Casi Grito, casi otoño. Suspiro. Y ya inició la temporada electoral. Gulp.
Esta semana, el 8 de septiembre, un joven de reciente ingreso a la Universidad Autónoma de San Luis Potosí supuestamente se quitó la vida al saltar de las escaleras de emergencia de un quinto piso en la Facultad de Ingeniería. Hay hasta una foto (que algunos medios publicaron y otros presumieron no haberla publicado) del joven sentado en un barandal, sin mayor protección, pero nadie acudió a hablar con él. La noticia conmocionó a la ciudad. La institución ese día dio una escueta condolencia y hasta al día siguiente (que se reanudaron las clases con normalidad) se ofrecieron sesiones de apoyo psicológico. Los partidos y actores políticos, como siempre, se echaron culpas y trataron de llevar agua a su molino. Los comentarios en general coincidieron en la urgencia de cuidar la salud mental y activar protocolos de apoyo a población vulnerable.

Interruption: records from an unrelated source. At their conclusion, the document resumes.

(* ===== verification/RowLayout.v ===== *)
(** * The layout of rows ([DB/row.c])

    What [zipCol], [writeRow] and [getRawCol] promise each other: the offsets
    of a row under construction, the offsets after compression, and the value
    read back for every column. *)

From S2P Require Import Prelude Stream SixBit Hash CStr Row.

(** ** The lengths [createRow] accounts for *)

Definition raw_len (t : ctype) (d : crd_t) : Z :=
  match t with
  | C_INT => Z.of_nat (length (writeUIntCol (iflags d) (icols d)))
  | C_LONG => Z.of_nat (length (writeULongCol (iflags d) (icols d)))
  | C_U128 => if empty d then 0 else 16
  | C_FLOAT => Z.of_nat (length (writeFloatCol (fflags d) (fcols d)))
  | C_STRING => slens d
  | C_LUAO => 0
  end.

Fixpoint total_len (cols : list column) : Z :=
  match cols with
  | [] => 0
  | (t, d) :: cs => raw_len t d + total_len cs
  end.

(** Every offset is the end of its column, uncompressed. *)
Fixpoint raw_laid (off : Z) (cols : list column) : Prop :=
  match cols with
  | [] => True
  | (t, d) :: cs => mcofsts d = off + raw_len t d /\ raw_laid (off + raw_len t d) cs
  end.

(** Every offset is the end of the bytes [bs] written for its column. *)
Fixpoint laid (off : Z) (cols : list column) (bs : list (list Z)) : Prop :=
  match cols, bs with
  | [], [] => True
  | (t, d) :: cs, b :: bs' =>
      mcofsts d = off + Z.of_nat (length b) /\ laid (off + Z.of_nat (length b)) cs bs'
  | _, _ => False
  end.

Definition same_data (a b : column) : Prop :=
  b.1 = a.1 /\ b.2 = set_mcofsts a.2 (mcofsts b.2).

Lemma same_data_refl cols : Forall2 same_data cols cols.
Proof. induction cols as [|[t d] cs IH]; constructor; [|done]. split; [done|]. by destruct d. Qed.

Section Emitted.
Context (writeLuaTblCol : list Z -> bool).

(** [bs] are the bytes of the columns, and the lengths that [zipCol] takes off
    the offsets are the ones the compression saves. *)
Fixpoint emitted (z : zip_t) (k : nat) (cols : list column) (bs : list (list Z)) : Prop :=
  match cols, bs with
  | [], [] => True
  | (t, d) :: cs, b :: bs' =>
      col_bytes writeLuaTblCol z k t d = Some (Some b) /\
      (if C_IS_S t then zip_diff z k d = Some (slens d - Z.of_nat (length b))
       else raw_len t d = Z.of_nat (length b)) /\
      emitted z (if C_IS_S t then S k else k) cs bs'
  | _, _ => False
  end.

Lemma total_len_nonneg cols : 0 <= total_len cols.
Proof.
  induction cols as [|[t d] cs IH]; cbn; [lia|].
  assert (0 <= raw_len t d); [|lia]. unfold raw_len, slens.
  destruct t; try destruct (empty d); lia.
Qed.

Lemma raw_len_nonneg t d : 0 <= raw_len t d.
Proof. pose proof (total_len_nonneg [(t, d)]). cbn in *. lia. Qed.

Lemma s32_eq x y : x mod 2 ^ 32 = y mod 2 ^ 32 -> - 2 ^ 31 <= y < 2 ^ 31 -> s32 x = y.
Proof.
  intros E Hy. rewrite <- (swrap_small 32 y) by lia. unfold swrap, uwrap. by rewrite E.
Qed.

Lemma emitted_concat z : forall cols bs k,
  emitted z k cols bs -> write_cols writeLuaTblCol z k cols = Some (Some (concat bs)).
Proof.
  induction cols as [|[t d] cs IH]; intros [|b bs] k; cbn [emitted]; try done.
  intros (Hb & _ & Hr). cbn [write_cols]. rewrite Hb. cbn [mbind option_bind].
  by rewrite (IH bs _ Hr).
Qed.
Context (ht : ahash).
Context (Hht : hash_cols c mult (S (Z.to_nat (ncols cr))) cols 1 0 (alc_hash_make 2) = Some ht).
Context (Hwidth : hash_width c ht).

Let pre := Z.lor rflag flag :: enc_col L true ++ enc_col rc true.
Definition hash_row : list Z := (pre ++ ht_bytes c ht 0) ++ data.
Let own (addr : Z) := addr + Z.of_nat (length pre) + sizeof_ahash.
Let hl := (length pre + (24 + nentries ht * Z.to_nat (h_esize c)))%nat.

Lemma built_facts :
  ht_fits c ht /\ 0 <= max_colijns ht < 2 ^ 32 /\ Z.of_nat (nentries ht) < 2 ^ 26 /\
  lookable ht /\ forall k, k <> 0 -> ht_get ht k = last_val (col_kvs mult 1 0 cols) k.
Proof.
  destruct table_built as (ht' & E & H1 & H2 & H3 & H4 & H5).
  assert (ht' = ht) as -> by congruence. specialize (H4 Hwidth). tauto.
Qed.

Lemma hash_row_eq : hash_row = pre ++ ht_bytes c ht 0 ++ data.
Proof. unfold hash_row. by rewrite <- app_assoc. Qed.

(** The two numbers after the flag. *)
Lemma hash_numbers tl :
  streamIntToUInt (drop 1 (pre ++ tl)) = Some (L, getCSize L true) /\
  streamIntToUInt (drop (1 + Z.to_nat (getCSize L true)) (pre ++ tl)) = Some (rc, getCSize rc true) /\
  (1 + Z.to_nat (getCSize L true) + Z.to_nat (getCSize rc true))%nat = length pre.
Proof.
  unfold pre. rewrite <- app_comm_cons, <- app_assoc.
  change (drop 1 (?a :: ?b)) with b. change (drop (1 + ?m) (?a :: ?b)) with (drop m b).
  split_and!.
  - rewrite streamIntToUInt_enc; [done|]. unfold L in *. lia.
  - rewrite <- length_enc_col_getCSize, drop_app_length, streamIntToUInt_enc; [done|].
    unfold rc in *. lia.
  - cbn [length]. rewrite length_app, !length_enc_col_getCSize. lia.
Qed.
(** The internal case needs the dropped slots to be empty. *)
Lemma incr_ds_spec leaf d :
  ds_ok d -> (dirty d = 1 \/ dirty d = 2) ->
  (forall j, (copied leaf <= j < 2 * t)%nat -> dr_at d j = 0) ->
  exists d', incr_ds t leaf d = Some d' /\ ds_ok d' /\ dirty d' = dirty d + 1 /\
    ndirty d' = ndirty d /\ (forall j, (j < 2 * t)%nat -> dr_at d' j = dr_at d j).
Proof.
  intros (Hr & _ & Hok) Hd Hz. destruct Hok as (Hl & Hf & Hn & Hb); [lia|].
  unfold incr_ds. destruct (Z.leb_spec (dirty d) 0); [lia|].
  replace ((dirty d =? 1) || (dirty d =? 2)) with true
    by (destruct Hd as [-> | ->]; done).
  replace (take _ (slots d) ++ _) with (slots d).
  - eexists. split; [done|]. cbn [dirty ndirty slots]. split_and!; [|done|done|].
    + unfold ds_ok. cbn [dirty ndirty slots]. split_and!; [lia..|]. intros _.
      split_and!; [done| |done|done]. eapply Forall_impl; [exact Hf|].
      intros v Hv. cbn in Hv. unfold dr_max, UCHAR_MAX, USHRT_MAX, UINT_MAX in *.
      destruct Hd as [E | E]; rewrite E; rewrite E in Hv; cbn in Hv; zcases; lia.
    + intros j Hj. unfold dr_at. cbn [dirty slots].
      destruct (Z.leb_spec (dirty d) 0), (Z.leb_spec (dirty d + 1) 0); lia || done.
  - apply list_eq. intros j.
    destruct (decide (j < 2 * t)%nat) as [Hj|Hj].
    2:{ rewrite !lookup_ge_None_2; [done|..];
          rewrite ?length_app, ?length_take, ?length_replicate; destruct leaf; lia. }
    assert (Hc : (if leaf then (t * 2)%nat else t) = copied leaf)
      by (unfold copied; destruct leaf; lia). rewrite Hc.
    destruct (decide (j < copied leaf)%nat) as [Hjc|Hjc].
    + rewrite lookup_app_l by (rewrite length_take; lia). by rewrite lookup_take_lt.
    + assert (copied leaf <= 2 * t)%nat by (unfold copied; destruct leaf; lia).
      rewrite lookup_app_r; rewrite length_take_le by lia; [|lia].
      rewrite lookup_replicate_2 by lia.
      specialize (Hz j ltac:(lia)). unfold dr_at in Hz.
      destruct (Z.leb_spec (dirty d) 0); [lia|].
      rewrite <- Hz. apply list_lookup_lookup_total_lt. lia.
Qed.

(** [d'] is [d] with the counter of slot [i] replaced. *)
Definition dr_set (d d' : dstream) (i : nat) (dr : Z) : Prop :=
  ds_ok d' /\
  forall j, (j < 2 * t)%nat -> dr_at d' j = if decide (j = i) then dr else dr_at d j.

(** The write needs no widening, or widening loses nothing. *)
Definition widens_safely (leaf : bool) (d : dstream) (dr : Z) : Prop :=
  dr <= dr_max (dirty d) \/ forall j, (copied leaf <= j < 2 * t)%nat -> dr_at d j = 0.

Lemma __setDR_spec leaf i dr : (i < 2 * t)%nat -> 0 <= dr <= UINT_MAX ->
  forall fuel d, ds_ok d -> dr = 0 \/ roomy d -> 0 < dirty d -> (3 - dirty d < Z.of_nat fuel) ->
  widens_safely leaf d dr ->
  exists d', __setDR t fuel leaf d i dr = Some d' /\ dr_set d d' i dr.
Proof.
  intros Hi Hdr. induction fuel as [|fuel IH]; intros d Hok Hroom Hd Hf Hw.
  { destruct Hok as [? _]. lia. }
  cbn [__setDR].
  assert (Hstore : dr <= dr_max (dirty d) ->
    exists d', store_dr d i dr = Some d' /\ dr_set d d' i dr).
  { intros Hm. destruct (store_dr_spec d i dr) as (d' & -> & ? & ?); try done; [lia|].
    exists d'. done. }
  assert (Hwide : dr_max (dirty d) < dr -> dirty d = 1 \/ dirty d = 2 ->
    exists d', (d1 ← incr_ds t leaf d; __setDR t fuel leaf d1 i dr) = Some d' /\
      dr_set d d' i dr).
  { intros Hm Hd12. destruct Hw as [?|Hw]; [lia|].
    destruct (incr_ds_spec leaf d Hok Hd12 Hw) as (d1 & -> & Hok1 & Hd1 & Hn1 & Heq).
    cbn [mbind option_bind].
    destruct (IH d1) as (d' & -> & Hok' & Hset); [done|unfold roomy in *; lia|lia|lia| |].
    - right. intros j Hj. rewrite Heq by lia. by apply Hw.
    - exists d'. split; [done|]. split; [done|]. intros j Hj.
      rewrite Hset, Heq by done. done. }
  destruct Hok as [Hr _]. unfold dr_max in Hstore, Hwide.
  destruct (Z.eqb_spec (dirty d) 1) as [E1|E1].
  { destruct (Z.ltb_spec UCHAR_MAX dr); auto. }
  destruct (Z.eqb_spec (dirty d) 2) as [E2|E2].
  { destruct (Z.ltb_spec USHRT_MAX dr); auto. }
  destruct (Z.eqb_spec (dirty d) 3) as [E3|E3]; [|lia]. apply Hstore. lia.
Qed.

(** A fresh stream for a clean node. *)
Lemma addDS_spec d :
  ds_ok d -> dirty d <= 0 ->
  ds_ok (addDS t d 1) /\ roomy (addDS t d 1) /\
  forall j, (j < 2 * t)%nat -> dr_at (addDS t d 1) j = 0.
Proof.
  intros (_ & Hn & _) Hd. specialize (Hn Hd). unfold ds_ok, roomy, addDS, dr_at. cbn.
  split; [split; [lia|split; [lia|]]|split; [lia|]].
  - intros _. rewrite length_replicate. split_and!; [lia| |by rewrite nz_replicate|lia].
    apply Forall_replicate. unfold dr_max, UCHAR_MAX. cbn. lia.
  - intros j Hj. by apply lookup_total_replicate_2.
Qed.

Lemma dr_at_clean d j : dirty d <= 0 -> dr_at d j = 0.
Proof. intros. unfold dr_at. by destruct (Z.leb_spec (dirty d) 0); [|lia]. Qed.

Lemma setDR_spec leaf d i dr :
  ds_ok d -> roomy d -> (i < 2 * t)%nat -> 0 < dr <= UINT_MAX ->
  (0 < dirty d -> widens_safely leaf d dr) ->
  exists d', setDR t leaf d i dr = Some d' /\ dr_set d d' i dr.
Proof.
  intros Hok Hroom Hi Hdr Hw. unfold setDR. destruct (Z.eqb_spec dr 0); [lia|].
  destruct (Z.leb_spec (dirty d) 0) as [Hd|Hd].
  - destruct (addDS_spec d Hok Hd) as (H1 & H2 & H3).
    destruct (__setDR_spec leaf i dr Hi) with (fuel := 3%nat) (d := addDS t d 1)
      as (d' & -> & Ho & Hs); [lia|done|by right|cbn; lia|cbn; lia| |].
    { right. intros j Hj. apply H3. lia. }
    exists d'. split; [done|]. split; [done|]. intros j Hj.
    rewrite Hs, H3, (dr_at_clean d) by done. done.
  - pose proof (proj1 Hok) as Hr. apply __setDR_spec; auto; lia.
Qed.

Lemma zeroDR_spec leaf d i :
  ds_ok d -> (i < 2 * t)%nat ->
  exists d', zeroDR t leaf d i = Some d' /\ dr_set d d' i 0.
Proof.
  intros Hok Hi. unfold zeroDR. destruct (Z.leb_spec (dirty d) 0) as [Hd|Hd].
  - exists d. split; [done|]. split; [done|]. intros j Hj.
    rewrite !dr_at_clean by done. by case_decide.
  - pose proof (proj1 Hok) as Hr.
    apply __setDR_spec; try done; try (unfold UINT_MAX; lia); try by left.
    left. unfold dr_max, UCHAR_MAX, USHRT_MAX, UINT_MAX. repeat case_match; lia.
Qed.

(** ** The stream as the list of its counters *)

Definition drs (d : dstream) : list Z := dr_at d <$> seq 0 (2 * t).

Lemma length_drs d : length (drs d) = (2 * t)%nat.
Proof. unfold drs. by rewrite length_fmap, length_seq. Qed.

Lemma drs_lookup d j : (j < 2 * t)%nat -> drs d !! j = Some (dr_at d j).
Proof. intros. unfold drs. by rewrite list_lookup_fmap, lookup_seq_lt. Qed.

Lemma dr_set_drs d d' i dr : dr_set d d' i dr -> drs d' = <[i := dr]> (drs d).
Proof.
  intros [_ Hs]. apply list_eq. intros j.
  destruct (decide (j < 2 * t)%nat) as [Hj|Hj].
  2:{ rewrite !lookup_ge_None_2; [done|..]; rewrite ?length_insert, length_drs; lia. }
  rewrite drs_lookup, Hs by done. case_decide as E.
  - subst. rewrite list_lookup_insert_eq by (rewrite length_drs; lia). done.
  - rewrite list_lookup_insert_ne, drs_lookup by done. done.
Qed.

Lemma ds_ok_ndirty d : ds_ok d -> ndirty d = nz (drs d).
Proof.
  intros (Hr & Hn & Hok). destruct (Z_le_gt_dec (dirty d) 0) as [Hd|Hd].
  - rewrite Hn by done. unfold drs.
    rewrite (Forall_fmap_ext_1 _ (fun _ => 0)).
    + generalize (seq 0 (2 * t)). intros l. by induction l.
    + apply Forall_forall. intros. by apply dr_at_clean.
  - destruct Hok as (Hl & _ & -> & _); [lia|]. f_equal. apply list_eq. intros j.
    destruct (decide (j < 2 * t)%nat) as [Hj|Hj].
    + rewrite drs_lookup by done. unfold dr_at.
      destruct (Z.leb_spec (dirty d) 0); [lia|]. apply list_lookup_lookup_total_lt. lia.
    + rewrite !lookup_ge_None_2; [done|..]; rewrite ?length_drs; lia.
Qed.

Lemma dr_at_le d i : ds_ok d -> (i < 2 * t)%nat ->
  0 <= dr_at d i /\ (0 < dirty d -> dr_at d i <= dr_max (dirty d)).
Proof.
  intros (_ & _ & Hok) Hi. unfold dr_at.
  destruct (Z.leb_spec (dirty d) 0) as [Hd|Hd]; [lia|].
  destruct Hok as (Hl & Hf & _); [done|]. rewrite Forall_lookup in Hf.
  destruct (Hf i (slots d !!! i)); [apply list_lookup_lookup_total_lt; lia|]. auto.
Qed.

Lemma dr_max_le w : dr_max w <= UINT_MAX.
Proof. unfold dr_max, UCHAR_MAX, USHRT_MAX, UINT_MAX. repeat case_match; lia. Qed.

(** One round of the move, seen on the counters. *)
Lemma mv_one_spec leaf d di si i :
  ds_ok d -> roomy d -> (si + i < 2 * t)%nat -> (di + i < 2 * t)%nat -> di <> si ->
  exists d', mv_one t leaf di si (Some d) i = Some d' /\ ds_ok d' /\ roomy d' /\
    drs d' = <[(si + i)%nat := 0]> (<[(di + i)%nat := dr_at d (si + i)]> (drs d)).
Proof.
  intros Hok Hroom Hs Hd Hne. unfold mv_one. cbn [mbind option_bind].
  rewrite !(getDR_at d) by done. cbn [mbind option_bind].
  pose proof (dr_at_le d _ Hok Hs) as [Hs0 Hsm].
  destruct (Z.eqb_spec (dr_at d (si + i)) 0) as [Es|Es]; cbn [negb].
  - assert (Hnop : forall l : list Z, l !! (si + i)%nat = Some 0 ->
      l = <[(si + i)%nat := 0]> l) by (intros l Hl; by rewrite list_insert_id).
    destruct (Z.eqb_spec (dr_at d (di + i)) 0) as [Ed|Ed]; cbn [negb].
    + exists d. split_and!; [done..|]. rewrite Es.
      rewrite (list_insert_id (drs d)) by (rewrite drs_lookup, Ed by done; done).
      apply Hnop. rewrite drs_lookup, Es by done. done.
    + destruct (zeroDR_spec leaf d (di + i)) as (d' & -> & Hset); [done..|].
      exists d'. pose proof (dr_set_drs _ _ _ _ Hset) as Ev. destruct Hset as [Hok' _].
      split_and!; [done|done| |].
      * unfold roomy in *. rewrite ds_ok_ndirty in * by done. rewrite Ev.
        rewrite (nz_insert _ _ _ (dr_at d (di + i))) by by apply drs_lookup.
        repeat case_match; lia.
      * rewrite Ev, Es. apply Hnop.
        rewrite list_lookup_insert_ne, drs_lookup, Es by lia. done.
  - assert (Hd0 : 0 < dirty d).
    { destruct (Z_le_gt_dec (dirty d) 0); [|lia]. rewrite dr_at_clean in Es; lia. }
    destruct (setDR_spec leaf d (di + i) (dr_at d (si + i))) as (d1 & -> & Hset1); try done.
    { pose proof (dr_max_le (dirty d)). lia. }
    { intros _. left. by apply Hsm. }
    cbn [mbind option_bind].
    pose proof (dr_set_drs _ _ _ _ Hset1) as Ev1. destruct Hset1 as [Hok1 _].
    destruct (zeroDR_spec leaf d1 (si + i)) as (d' & -> & Hset); [done..|].
    exists d'. pose proof (dr_set_drs _ _ _ _ Hset) as Ev. destruct Hset as [Hok' _].
    split_and!; [done|done| |by rewrite Ev, Ev1].
    unfold roomy in *. rewrite ds_ok_ndirty in * by done. rewrite Ev, Ev1.
    rewrite (nz_insert _ _ _ (dr_at d (si + i))).
    2:{ rewrite list_lookup_insert_ne, drs_lookup by lia. done. }
    rewrite (nz_insert _ _ _ (dr_at d (di + i))) by by apply drs_lookup.
    repeat case_match; lia.
Qed.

Esto, dos días antes del Día Mundial para la Prevención del Suicidio.
Según los datos del Instituto Nacional de Estadística y Geografía (Inegi), Estadísticas de Defunciones Registradas (EDR), durante 2025 hubo 8 mil 709 suicidios registrados. De cada 100, 80 fueron de hombres y dos de mujeres. Es la tercera causa de muerte en la población de 15 a 29 años. Este año al parecer crecerá la estadística, pues la llamada “puerta falsa” ha sido cruzada más, a juzgar por las noticias que nos llegan desde todos lados. Esta semana hubo como seis, incluyendo la PPL (persona privada de la libertad) que lo hizo en el penal de La Pila (y de esto no hay información oficial, si sobre el presunto homicidio de la pareja de tal PPL). Intentos también varios, de personas que se subieron a lo alto de puentes peatonales y fueron “contenidas” a tiempo.
En San Luis Potosí hubo el año pasado 273 muertes autoinflingidas, de las cuales 223 fueron de hombres y 50 de mujeres. La mayoría, como a nivel nacional, fueron por estrangulamiento. Esto coloca a nuestra entidad en el sexto lugar a nivel nacional, por debajo de Chihuahua, Yucatán, Aguascalientes, Quintana Roo y Durango.
Según información de las periodistas Ale Ruiz y Paty Calvillo, la Fiscalía potosina acumula más de mil carpetas de investigación sobre casos de suicidio. Agregaría yo aquí que no se cuentan los casos que no se quieren contar y se ponen en esa categoría algunos que por decir lo menos “suenan sospechosos”.
En rueda de prensa, el rector de la UASLP dijo que “no se detectó absolutamente nada que indicara que el joven en mención pudiera atentar contra su vida”. Se ha hablado mucho de contención y prevención. Hay quienes no muestran tendencia o actitudes para quitarse la vida. Unos lo hacen en público y otros en privado. La depresión no es el único factor, o no siempre es el más importante. Está también, diría que en primer lugar, lo socioeconómico. ¿Qué hacer? Crear comunidad, apoyar en lo posible.
En México está la “Línea de Vida”, una línea telefónica administrada por los servicios de salud del Gobierno de México. El número es 800 911 2000.
En otras noticias, el 10 de septiembre el Instituto Nacional Electoral dio el banderazo al Proceso Electoral 2026-2027, lo cual significa que muchos funcionarios van a estar ocupados con eso y muchos recursos para otras áreas, de los pocos que no se habían ido ya, se irán para allá. En estas elecciones intermedias se estará jugando, entre otros puestos, la gubernatura de San Luis Potosí. Las peleas entre partidos provocan obras malechas y negación de permisos. Hace poco me habían invitado a un evento en el jardín Colón y el mero día el ayuntamiento capitalino les retiró el permiso a los organizadores.
La obra malecha de la lateral de la carretera a México ya provocó una víctima mortal. Ya no debiera llamarse lateral sino letal. Un joven médico derrapó en su moticlieta por un desnivel de varios centímetros, mientras las autoridades “se echan la pelotita”. Ojalá haya el mínimo de respeto de todos los bandos, especialmente de quienes están acostumbrados a la guerra sucia.
Otras noticias que deberíamos comentar, café de por medio, son la conferencia de un filósofo amateur en Veracruz, pagada a precio de oro por el gobierno local, y la locura nominal o nominatoria del presidente del país del norte. Creo que en ambos casos el poder pesa más allá de cualquier lógica. Y ni simpatías y militancias deberían justificar todo lo que hagan en nuestro lado de la historia. Si escucharan a sus gobernados, si asumieran que solo son representantes, otro gallo nos cantaría.